(** The rotation of an album starts at the song it is made for. *)
Lemma rotated_head album_songs i :
  (i < List.length album_songs)%nat ->
  exists rest, rotated album_songs i = nth i album_songs [] :: rest
               /\ List.length (rotated album_songs i) = List.length album_songs.
Proof.
  intros H. unfold rotated.
  assert (E : skipn i album_songs = nth i album_songs [] :: skipn (S i) album_songs).
  { clear -H. revert i H. induction album_songs as [|s l IH]; intros i H;
      cbn [List.length] in H; [lia|].
    destruct i as [|i]; [reflexivity|]. cbn [skipn nth]. apply IH. lia. }
  exists (skipn (S i) album_songs ++ firstn i album_songs). split.
  - now rewrite E.
  - rewrite length_app, length_skipn, length_firstn. lia.
Qed.

Lemma rotated_In album_songs i song :
  In song (rotated album_songs i) <-> In song album_songs.
Proof.
  unfold rotated. rewrite in_app_iff.
  rewrite <- (firstn_skipn i album_songs) at 3. rewrite in_app_iff. clear. tauto.
Qed.

(** The lines written for songs whose paths can be encoded: one entry
    for each, in their order. *)
Lemma song_lines_encoded songs :
  forallb (fun p => forallb scalar (abspath p)) songs = true ->
  exists es,
    song_lines songs = flat_map (fun e => e ++ nl) es
    /\ Forall2 (fun p e => playlist_entry (abspath p) = Some e) songs es.
Proof.
  induction songs as [|p ps IH]; intros H.
  - exists []. split; [reflexivity | constructor].
  - cbn [forallb] in H. apply andb_true_iff in H. destruct H as [Hp Hps].
    destruct (IH Hps) as [es [E F]]. destruct (quote_scalar _ Hp) as [q Hq].
    exists ((scheme ++ q) :: es). split.
    + cbn [song_lines flat_map]. rewrite Hq, E. now rewrite <- !app_assoc.
    + constructor; [|exact F]. unfold playlist_entry. now rewrite Hq.
Qed.

Lemma music_safe_name_scalar name :
  forallb scalar name = true -> exists safe_name, music_safe_name name = Some safe_name.
Proof.
  intros H. unfold music_safe_name. rewrite (encodable_scalar name H).
  destruct (nonempty _); eauto.
Qed.

(** X16.  The descriptor of a song starts with the song.  When the title
    of the song at [i] of an album holds no line break and can be
    encoded, and so can the paths of the songs of the album, the turn of
    the loop of [create_music_playlists] for that song writes a
    descriptor of one entry for each song of the album, from that song
    on, round to the one before it; and [refresh_library], reading the
    descriptor as that turn wrote it, indexes it under the path of that
    song, with the type of its extension. *)
Theorem song_descriptor_starts_with_song (album_songs : list str) (i : nat)
    (d : directory) :
  let song_path := nth i album_songs [] in
  let song_title := fst (splitext (basename song_path)) in
  (i < List.length album_songs)%nat ->
  no_break song_title = true ->
  forallb scalar song_title = true ->
  forallb (fun p => forallb scalar (abspath p)) album_songs = true ->
  exists safe_name es rest,
    music_safe_name song_title = Some safe_name
    /\ rotated album_songs i = song_path :: rest
    /\ List.length (rotated album_songs i) = List.length album_songs
    /\ (forall song, In song (rotated album_songs i) <-> In song album_songs)
    /\ Forall2 (fun p e => playlist_entry (abspath p) = Some e)
               (rotated album_songs i) es
    /\ write_song_playlist album_songs (d, true) i
       = (store (safe_name ++ m3u)
                (lit "# # Song: " ++ song_title ++ nl
                 ++ flat_map (fun e => e ++ nl) es) d,
          true)
    /\ path (descriptor_item (fst (write_song_playlist album_songs (d, true) i))
                             (safe_name ++ m3u))
       = abspath song_path
    /\ type (descriptor_item (fst (write_song_playlist album_songs (d, true) i))
                             (safe_name ++ m3u))
       = media_type_of (abspath song_path).
Proof.
  intros song_path song_title Hi Hb Ht Hs.
  destruct (rotated_head album_songs i Hi) as [rest [Er El]].
  fold song_path in Er.
  destruct (music_safe_name_scalar song_title Ht) as [safe_name Hn].
  assert (Hrs : forallb (fun p => forallb scalar (abspath p))
                        (rotated album_songs i) = true).
  { apply forallb_forall. intros p Hp. apply rotated_In in Hp.
    rewrite forallb_forall in Hs. now apply Hs. }
  destruct (song_lines_encoded _ Hrs) as [es [Es F]].
  exists safe_name, es, rest.
  assert (Hw : write_song_playlist album_songs (d, true) i
               = (store (safe_name ++ m3u)
                        (lit "# # Song: " ++ song_title ++ nl
                         ++ flat_map (fun e => e ++ nl) es) d, true)).
  { unfold write_song_playlist. cbn [snd negb fst]. fold song_path.
    fold song_title. unfold write_playlist.
    rewrite Hn, (encodable_scalar song_title Ht), Es. reflexivity. }
  split; [exact Hn|]. split; [exact Er|]. split; [exact El|].
  split; [intros song; apply rotated_In|]. split; [exact F|].
  split; [exact Hw|].
  rewrite Hw. cbn [fst].
  destruct es as [|e es'].
  { rewrite Er in F. inversion F. }
  rewrite Er in F. inversion F as [|p0 e0 ps0 es0 He _ E1 E2]. subst.
  destruct (playlist_entry_shape _ _ He) as [q [-> [Hq Hp]]].
  assert (Hh : no_break (lit "# # Song: " ++ song_title) = true).
  { unfold no_break. rewrite forallb_app. apply andb_true_iff. now split. }
  assert (Hitem : read_descriptor
                    (lines (lit "# # Song: " ++ song_title ++ nl
                            ++ flat_map (fun e => e ++ nl) ((scheme ++ q) :: es')))
                  = (abspath song_path, media_type_of (abspath song_path))).
  { cbn [flat_map].
    replace (lit "# # Song: " ++ song_title ++ nl
             ++ ((scheme ++ q) ++ nl) ++ flat_map (fun e => e ++ nl) es')
      with (((lit "# # Song: " ++ song_title) ++ nl)
            ++ ((scheme ++ q) ++ nl) ++ flat_map (fun e => e ++ nl) es')
      by now rewrite <- !app_assoc.
    unfold lines.
    rewrite lines_from_app;
      [| destruct song_title; discriminate | apply (complete_append [])].
    rewrite lines_from_line by exact Hh. cbn [rev app].
    change ((lit "# # Song: " ++ song_title) ++ nl)
      with (35 :: ((lit " # Song: " ++ song_title) ++ nl)).
    rewrite read_descriptor_comment.
    rewrite lines_from_app; [| discriminate | apply (complete_append [])].
    rewrite lines_from_line by now apply entry_no_break. cbn [rev app].
    rewrite read_descriptor_entry by trivial.
    now rewrite (unquote_quote _ _ Hq). }
  unfold descriptor_item. rewrite read_store_same, Hitem.
  destruct (artist_album _ _). now split.
Qed.

(** ** The order of an album *)

Lemma str_ltb_irrefl a : str_ltb a a = false.
Proof.
  induction a as [|x a IH]; [reflexivity|]. cbn [str_ltb].
  now rewrite N.ltb_irrefl, N.eqb_refl, IH.
Qed.

Lemma str_ltb_trans a : forall b c,
  str_ltb a b = true -> str_ltb b c = true -> str_ltb a c = true.
Proof.
  induction a as [|x a IH]; intros [|y b] [|z c]; cbn [str_ltb]; try discriminate;
    try reflexivity.
  intros H1 H2. apply orb_true_iff in H1, H2. apply orb_true_iff.
  destruct H1 as [H1 | H1], H2 as [H2 | H2].
  - left. apply N.ltb_lt in H1, H2. apply N.ltb_lt. now apply N.lt_trans with y.
  - apply andb_true_iff in H2. destruct H2 as [E _]. apply N.eqb_eq in E.
    subst z. now left.
  - apply andb_true_iff in H1. destruct H1 as [E _]. apply N.eqb_eq in E.
    subst y. now left.
  - apply andb_true_iff in H1, H2. destruct H1 as [E1 L1], H2 as [E2 L2].
    apply N.eqb_eq in E1, E2. subst y z. right.
    rewrite N.eqb_refl. cbn [andb]. now apply IH with b.
Qed.

(** Two strings are equal, or one comes before the other. *)
Lemma str_ltb_total a : forall b,
  str_ltb a b = false -> str_ltb b a = false -> a = b.
Proof.
  induction a as [|x a IH]; intros [|y b]; cbn [str_ltb]; try discriminate;
    try reflexivity.
  intros H1 H2. apply orb_false_iff in H1, H2.
  destruct H1 as [L1 A1], H2 as [L2 A2].
  apply N.ltb_ge in L1, L2. assert (E : x = y) by now apply N.le_antisymm.
  subst y. rewrite N.eqb_refl in A1, A2. cbn [andb] in A1, A2.
  f_equal. now apply IH.
Qed.

Lemma insert_sorted_perm x l : Permutation (insert_sorted x l) (x :: l).
Proof.
  induction l as [|y l IH]; cbn [insert_sorted]; [apply Permutation_refl|].
  destruct (str_ltb x y); [apply Permutation_refl|].
  apply Permutation_trans with (y :: x :: l); [now apply perm_skip | apply perm_swap].
Qed.

Lemma sort_perm l : Permutation (sort l) l.
Proof.
  unfold sort. induction l as [|x l IH]; cbn [fold_right]; [apply perm_nil|].
  apply Permutation_trans with (x :: fold_right insert_sorted [] l);
    [apply insert_sorted_perm | now apply perm_skip].
Qed.

Lemma insert_sorted_sorted x l :
  StronglySorted str_le l -> StronglySorted str_le (insert_sorted x l).
Proof.
  induction 1 as [|y l Hs IH Hall]; cbn [insert_sorted].
  - constructor; constructor.
  - destruct (str_ltb x y) eqn:E.
    + constructor; [now constructor|]. constructor.
      * unfold str_le. destruct (str_ltb y x) eqn:E'; [|reflexivity].
        rewrite <- (str_ltb_irrefl x). symmetry. now apply str_ltb_trans with y.
      * rewrite Forall_forall in *. intros z Hz. specialize (Hall z Hz).
        unfold str_le in *. destruct (str_ltb z x) eqn:E'; [|reflexivity].
        rewrite <- Hall. symmetry. now apply str_ltb_trans with x.
    + constructor; [exact IH|].
      rewrite Forall_forall in *. intros z Hz.
      apply (Permutation_in _ (insert_sorted_perm x l)) in Hz.
      destruct Hz as [<- | Hz]; [exact E | now apply Hall].
Qed.

Lemma sort_sorted l : StronglySorted str_le (sort l).
Proof.
  unfold sort. induction l as [|x l IH]; cbn [fold_right]; [constructor|].
  now apply insert_sorted_sorted.
Qed.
---+---
How to complete this task: Look back over the material above and state how many lines hold the word "Some". Write the number and nothing else.

Result for this task: 4